Un homme dont les os ont été façonnés par une vie de travaux forcés il y a plus de 4 500 ans est devenu le premier ancien Égyptien à faire lire et analysé par tout son code génétique et analysé par des scientifiques.
Le squelette de l’homme, qui vivait à l’aube de l’âge des pyramides, a été retrouvé en 1902 dans un navire de poterie scellé dans une tombe taillée à Nuwayrat, à 165 miles au sud du Caire, et a été tenu dans un musée depuis.
Le squelette de l’homme a été récupéré en 1902 dans un navire de poterie scellé dans une tombe taillée à Nuwayrat, à 165 miles au sud du Caire. Photographie: Université de Liverpool
Son ADN était remarquablement bien conservé compte tenu de son âge et du climat chaud, qui dégrade rapidement le matériel biologique. Les scientifiques soupçonnent que la nature inhabituelle de l’enterrement peut avoir aidé l’ADN à survivre au cours des quatre derniers millénaires.
«C’est excitant que nous puissions obtenir des génomes de cet endroit et de ce temps», a déclaré Pontus Skoglund, qui dirige l’ancien laboratoire de génomique au Francis Crick Institute à Londres. «Ce n’est qu’un individu, mais il offre un premier aperçu précieux dans l’ascendance d’un début de l’Égyptien dans l’Ancien Royaume.»
Le squelette a été donné au Liverpool Institute of Archaeology et transféré plus tard au Musée mondial de la ville. Là, il a survécu aux bombardements pendant le blitz qui a détruit presque tous les autres restes humains dans la collection.
Les marques sur le squelette suggèrent que l’homme a passé de longues périodes assis sur un terrain dur avec ses jambes et ses bras étendus et descendant. Photographie: Université de Liverpool
Selon la datation au radiocarbone, l’homme a vécu quelques siècles après l’unification de l’Égypte supérieure et inférieure, un moment critique de transition entre la période dynastique précoce et l’Ancien Royaume, qui a duré le troisième aux sixième dynasties. L’ancien royaume, également connu sous le nom d’âge des pyramides, a été marqué par des progrès significatifs, notamment la construction de la première pyramide à Saqqara.

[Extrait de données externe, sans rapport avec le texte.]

(* ===== verification/Config.v ===== *)
(** * Configuration (crates/client-config/src/lib.rs)

    The clients share one document, [config.toml], in their home directory.
    They load it (creating it, or migrating its flat keys, the first time), save
    the settings they changed since they loaded it, and update it in place; each
    of the three holds the document's lock.  TOML's text and URLs are
    parameters. *)

From Stdlib Require Import Ascii String.
From S2P Require Import Prelude Str Monad.
From S2P Require Ice Json.
Open Scope Z_scope.

Definition DEFAULT_MEMORY_LIMIT_MIB : Z := 512.
Definition MIN_MEMORY_LIMIT_MIB : Z := 64.
Definition MAX_MEMORY_LIMIT_MIB : Z := 4096.
Definition MAX_CONCURRENCY : Z := 64.
Definition SCHEMA_VERSION : Z := 1.

(** ** The settings *)

Inductive IceSource := FromServer | FromMerge | FromReplace.
Inductive Theme := System | Light | Dark.

Record Server := { server_url : string }.
Record Updates := { auto_update : bool; channel : string }.
Record Transfers := { memory_limit_mib : Z; max_concurrency : option Z }.
Record IceServer := { ice_url : string; ice_credential_ref : option string }.
Record WebRtc := { relay_only : bool; ice_source : IceSource; ice_servers : list IceServer }.
Record Appearance := { theme : Theme; reduced_motion : bool }.
Record Cli := { no_color : bool }.
Record Desktop := { notifications : bool; background_transfers : bool }.

Record Settings := {
  server : Server; updates : Updates; transfers : Transfers; webrtc : WebRtc;
  appearance : Appearance; cli : Cli; desktop : Desktop }.

(** The settings of a [Config] are its fields; [baseline] is what it was read as. *)
Record Config := { home : string; settings : Settings; baseline : option Settings }.

#[export] Instance IceSource_eq_dec : EqDecision IceSource.
Proof. solve_decision. Defined.
#[export] Instance Theme_eq_dec : EqDecision Theme.
Proof. solve_decision. Defined.
#[export] Instance Server_eq_dec : EqDecision Server.
Proof. solve_decision. Defined.
#[export] Instance Updates_eq_dec : EqDecision Updates.
Proof. solve_decision. Defined.
#[export] Instance IceServer_eq_dec : EqDecision IceServer.
Proof. solve_decision. Defined.
#[export] Instance WebRtc_eq_dec : EqDecision WebRtc.
Proof. solve_decision. Defined.
#[export] Instance Appearance_eq_dec : EqDecision Appearance.
Proof. solve_decision. Defined.
#[export] Instance Cli_eq_dec : EqDecision Cli.
Proof. solve_decision. Defined.
#[export] Instance Desktop_eq_dec : EqDecision Desktop.
Proof. solve_decision. Defined.

Definition default_settings : Settings :=
  {| server := {| server_url := "https://filebeam.io" |};
     updates := {| auto_update := true; channel := "stable" |};
     transfers := {| memory_limit_mib := DEFAULT_MEMORY_LIMIT_MIB; max_concurrency := None |};
     webrtc := {| relay_only := false; ice_source := FromServer; ice_servers := [] |};
     appearance := {| theme := System; reduced_motion := false |};
     cli := {| no_color := false |};
     desktop := {| notifications := false; background_transfers := true |} |}.

(** ** Documents

    A parsed document as far as the configuration looks into it: what is deeper
    is opaque, and kept.  Comments and the order of the keys are the printer's. *)

Inductive value := VBool (b : bool) | VInt (n : Z) | VStr (s : string) | VOther (raw : string).
(** An item of a table of [webrtc.ice_servers], of a top-level table, of the document. *)
Inductive leaf := LValue (v : value) | LOther (raw : string).
Inductive field := FValue (v : value) | FTables (l : list (gmap string leaf)) | FOther (raw : string).
Inductive entry := EValue (v : value) | ETable (t : gmap string field) | EOther (raw : string).
Notation document := (gmap string entry).

(** toml_edit's parser and printer, and the url crate. *)
Class Toml := { toml_parse : string → option document; toml_print : document → string }.

(** The parts of a URL the configuration reads; [url_text] is its [to_string()]
    once the path is set to "". *)
Class Urls := {
  Url : Type;
  url_parse : string → option Url;
  url_scheme : Url → string;
  url_host : Url → option string;
  url_username : Url → string;
  url_password : Url → option string;
  url_query : Url → option string;
  url_fragment : Url → option string;
  url_text : Url → string }.

Definition as_bool (v : value) : option bool := match v with VBool b => Some b | _ => None end.
Definition as_integer (v : value) : option Z := match v with VInt n => Some n | _ => None end.
Definition as_string (v : value) : option string := match v with VStr s => Some s | _ => None end.

(** [Item::as_value] *)
Definition leaf_value (l : leaf) : option value := match l with LValue v => Some v | _ => None end.
Definition field_value (f : field) : option value := match f with FValue v => Some v | _ => None end.
Definition entry_value (e : entry) : option value := match e with EValue v => Some v | _ => None end.

Definition table_at (d : document) (name : string) : result string (option (gmap string field)) :=
  match d !! name with
  | None => Ok None
  | Some (ETable t) => Ok (Some t)
  | Some _ => Err (name +:+ " must be a table")
  end.

(** [string_at], [bool_at] and [integer_at] *)
Definition value_at {A} (as_type : value → option A) (d : document) (table key : string)
    : result string (option A) :=
  t ← table_at d table;
  match t ≫= lookup key with
  | None => Ok None
  | Some i => a ← ok_or (field_value i ≫= as_type) ("invalid " +:+ table +:+ "." +:+ key); Ok (Some a)
  end.
Definition string_at := value_at as_string.
Definition bool_at := value_at as_bool.
Definition integer_at := value_at as_integer.

Definition parse_ice_source (v : string) : result string IceSource :=
  if (v =? "server")%string then Ok FromServer
  else if (v =? "merge")%string then Ok FromMerge
  else if (v =? "replace")%string then Ok FromReplace
  else Err "webrtc.ice_source must be server, merge, or replace".
Definition ice_source_name (v : IceSource) : string :=
  match v with FromServer => "server" | FromMerge => "merge" | FromReplace => "replace" end.
Definition parse_theme (v : string) : result string Theme :=
  if (v =? "system")%string then Ok System
  else if (v =? "light")%string then Ok Light
  else if (v =? "dark")%string then Ok Dark
  else Err "appearance.theme must be system, light, or dark".
Definition theme_name (v : Theme) : string :=
  match v with System => "system" | Light => "light" | Dark => "dark" end.

(** [u64::try_from] and [u32::try_from] of an [i64]. *)
Definition to_u64 (n : Z) : option Z := if 0 <=? n then Some n else None.
Definition to_u32 (n : Z) : option Z := if (0 <=? n) && (n <=? u32_max) then Some n else None.
(** [x as i64] *)
Definition as_i64 (x : Z) : Z := if x <=? 9223372036854775807 then x else x - 18446744073709551616.

(** The text of [config.toml] in each home directory. *)
Notation Files := (gmap string string).

Section config.
Context `{Toml, Urls}.

(** ** Checking *)

Definition not_an_origin (url : Url) : bool :=
  negb (bool_decide (url_scheme url ∈ ["http"; "https"])) || bool_decide (url_host url = None)
  || negb (is_empty (url_username url)) || bool_decide (is_Some (url_password url))
  || bool_decide (is_Some (url_query url)) || bool_decide (is_Some (url_fragment url)).

Definition normalize_server_url (text : string) : result string string :=
  url ← ok_or (url_parse text) "server.url is invalid";
  reject not_an_origin url
    with "server.url must be an HTTP(S) origin without credentials, query, or fragment";
  Ok (trim_end_matches (Z.eqb (ch "/")) (url_text url)).

Definition validate_server_url (text : string) : result string () :=
  _ ← normalize_server_url text; Ok ().

(** [IceServer::validate] *)
Definition validate_ice (s : IceServer) : result string () :=
  '(scheme, authority) ← ok_or (split_once ":" (ice_url s)) "webrtc ICE server URL is invalid";
  reject negb (bool_decide (scheme ∈ Ice.ice_schemes)) || bool_decide (Ice.host_of authority = [])
    with "webrtc ICE server URL must use stun, stuns, turn, or turns with a host";
  reject match ice_credential_ref s with
         | Some reference => is_empty (trim reference) || negb (bool_decide (no_char "013" reference))
                             || negb (bool_decide (no_char "010" reference))
         | None => false
         end
    with "webrtc ICE credential_ref must not be empty";
  reject bool_decide (scheme ∈ Ice.turn_schemes) && bool_decide (ice_credential_ref s = None)
    with "TURN ICE servers require credential_ref";
  Ok ().

(** [Config::validate] *)
Definition validate (s : Settings) : result string () :=
  _ ← validate_server_url (server_url (server s));
  reject negb (channel (updates s) =? "stable")%string with "updates.channel must be stable";
  reject from_option (λ n, (n =? 0) || (MAX_CONCURRENCY <? n)) false (max_concurrency (transfers s))
    with "transfers.max_concurrency must be between 1 and 64";
  reject negb ((MIN_MEMORY_LIMIT_MIB <=? memory_limit_mib (transfers s))
               && (memory_limit_mib (transfers s) <=? MAX_MEMORY_LIMIT_MIB))
    with "transfers.memory_limit_mib must be between 64 and 4096";
  try_fold (λ _ i, validate_ice i) () (ice_servers (webrtc s)).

L’ADN de l’une des dents de l’homme a révélé qu’il avait la peau foncée, les yeux bruns et les cheveux, et l’ascendance néolithique nord-africaine mélangée à une contribution génétique à 20% de la région du croissant fertile au Moyen-Orient. La conclusion soutient les preuves archéologiques du commerce ancien entre les deux régions.
Le cercueil de poterie. Photographie: Université de Liverpool
Les os de l’homme jettent davantage la lumière sur son histoire. D’âge moyen, peut-être dans la soixantaine, il était vieux pour l’époque et criblé d’arthrite. Les marques sur le squelette suggèrent qu’il a passé de longues périodes à s’asseoir sur un terrain dur avec ses jambes et ses bras étendus et se diriger vers le bas. Son pied droit a révélé des signes d’usure inhabituels.
Après avoir étudié les peintures tombales d’anciens travailleurs égyptiens, les chercheurs soupçonnent qu’il était peut-être un potier ou un artisan similaire. La roue de Potter a été introduite en Égypte à partir du croissant fertile en environ 2 500 milliards et a souvent été stabilisé avec un pied. Mais l’enterrement de haute classe, qui a eu lieu avant que l’Égypte n’embrasse la momification artificielle, aurait été inhabituelle pour un tel travailleur.
Joel Irish, professeur d’anthropologie et d’archéologie à l’Université John Moores de Liverpool, a déclaré à propos de toutes les professions que l’équipe a examinées, les marques osseuses étaient les plus cohérentes avec que l’homme était un potier, mais il aurait pu tisser des paniers ou faire d’autres travaux sur le terrain.
Irish a déclaré: “Il est intéressant de noter que l’homme a été trouvé dans un pot. Cela en soi est étrange. Il a été mis dans une tombe de classe relativement élevée et aucune personne âgée se retrouve dans une tombe taillée.
Skoglund a déclaré que les travaux, publiés dans Nature, éclairent lesquels les tombes pourraient abriter des restes bien préservés pour produire de grandes quantités d’ADN.
L’équipe prévoit désormais d’examiner plus de squelettes dans les collections britanniques pour peindre un tableau plus complet de l’histoire génétique des Égyptiens. “Il y aura plus d’individus dont nous pourrons obtenir l’ADN et nous pouvons l’utiliser pour construire un ancien dossier génétique public de l’Égypte ancienne”, a-t-il déclaré.